■ Exercise directions
Count the lines below that contain the word "unfold", and reply with only that number.
____ Source material
(* ===== verification/RelayTypes.v ===== *)
(** * Transaction-relay documents (src/pkg/agentrelay: types.go, validation.go, canonical.go)

    The signed documents of the relay service -- service profile, quote request,
    provider quote, execution request, sponsorship evidence -- with the shape
    checks a document passes before its canonical digest is taken.  The CBOR encodings
    and the URL and address parsers are the interface [RelayCodec]. *)

From S2P Require Import Prelude Text Sha256 Codec Semantic Authority Amounts Billing Payment.

(** ** Texts *)

Definition digestPattern : string -> bool := prefixed_hex64 "sha256:".
Definition cellHashPattern : string -> bool := prefixed_hex64 "tvm-cell-sha256:".

Definition identifier (value : string) (maximum : Z) : bool :=
  (0 <? slen value) && (slen value <=? maximum) && utf8_ok value && trimmed value &&
  all_bytes (fun c => negb ((byte_val c =? 0) || (byte_val c =? 13) || (byte_val c =? 10))) value.

(** ** Amounts *)

Definition canonicalAtomic (value : string) : bool :=
  streq value "0" ||
  (negb (slen value =? 0) && (slen value <=? 78) &&
   match value with String c _ => negb (byte_val c =? 48) | EmptyString => true end && all_bytes is_digit value).
Definition positiveAtomic (value : string) : bool := canonicalAtomic value && negb (streq value "0").

(** The sign of [a.Cmp(b)]; 1 when either text is no number. *)
Definition compareAtomic (left right : string) : Z :=
  match SetString10 left, SetString10 right with
  | Some a, Some b => match a ?= b with Lt => -1 | Eq => 0 | Gt => 1 end
  | _, _ => 1
  end.

(** Adding to a nil integer panics. *)
Definition addAtomic (left right : string) : result string string :=
  match SetString10 left, SetString10 right with
  | Some a, Some b => Ok (FormatZ (a + b))
  | _, _ => Panic "nil big.Int"
  end.

Lemma canonicalAtomic_value v : canonicalAtomic v = true -> exists n, SetString10 v = Some (Z.of_N n) /\ FormatN n = v.
Proof.
  intros Hv. assert (canonical_decimal v = true) as (n & Hn & Hf)%canonical_decimal_FormatN.
  { unfold canonicalAtomic in Hv. apply orb_true_iff in Hv as [->%streq_true|Hv]; [done|].
    repeat apply andb_true_iff in Hv as [Hv ?]. destruct v as [|c v]; [done|].
    unfold canonical_decimal. destruct (byte_val c =? 48); done. }
  exists n. rewrite <-Hf at 1. by rewrite SetString10_FormatN.
Qed.

(** ** Enumerations

    Go's string types; a value that is none of the constants keeps its text. *)

Inductive Mode := ModeRelayExact | ModeSponsorOnly | ModeSponsorAndRelay | ModeOther (s : string).
#[global] Instance Mode_eq_dec : EqDecision Mode.
Proof. solve_decision. Defined.
Definition mode_text (m : Mode) : string :=
  match m with
  | ModeRelayExact => "relay_exact"
  | ModeSponsorOnly => "sponsor_only"
  | ModeSponsorAndRelay => "sponsor_and_relay"
  | ModeOther s => s
  end.
Definition validMode (m : Mode) : bool := match m with ModeOther _ => false | _ => true end.
Definition observationStep (ctx : relayAbsenceContext) (profile : FinalityProfile) (kind : RelayAbsenceObservationKind)
    (conclusion : RelayAbsenceConclusion) (first : RelayAbsenceObservationReference) (t : ObservationLoop)
    (r : RelayAbsenceObservationReference) : result string ObservationLoop :=
  fail_if (negb (matchesContext ctx profile kind conclusion first r))
    "relay absence observation conflicts with the exact action context";;
  fail_if (bool_decide (ObserverID r ∈ observerIDs t)) "relay absence observation repeats an observer";;
  fail_if (bool_decide (ObservationDigest r ∈ proofDigests t)) "relay absence observation repeats a proof";;
  let order := "relay absence observations are not in canonical digest order"%string in
  digest ← or_err (RelayAbsenceObservationReferenceDigest r) order;
  fail_if (match revDigests t with previous :: _ => bool_decide (bytes_le digest previous) | [] => false end) order;;
  Ok {| observerIDs := {[ObserverID r]} ∪ observerIDs t; operatorDomains := {[OperatorDomainID r]} ∪ operatorDomains t;
        proofDigests := {[ObservationDigest r]} ∪ proofDigests t; revDigests := digest :: revDigests t |}.

Definition newObservationLoop : ObservationLoop :=
  {| observerIDs := ∅; operatorDomains := ∅; proofDigests := ∅; revDigests := [] |}.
________
■ Answer box
2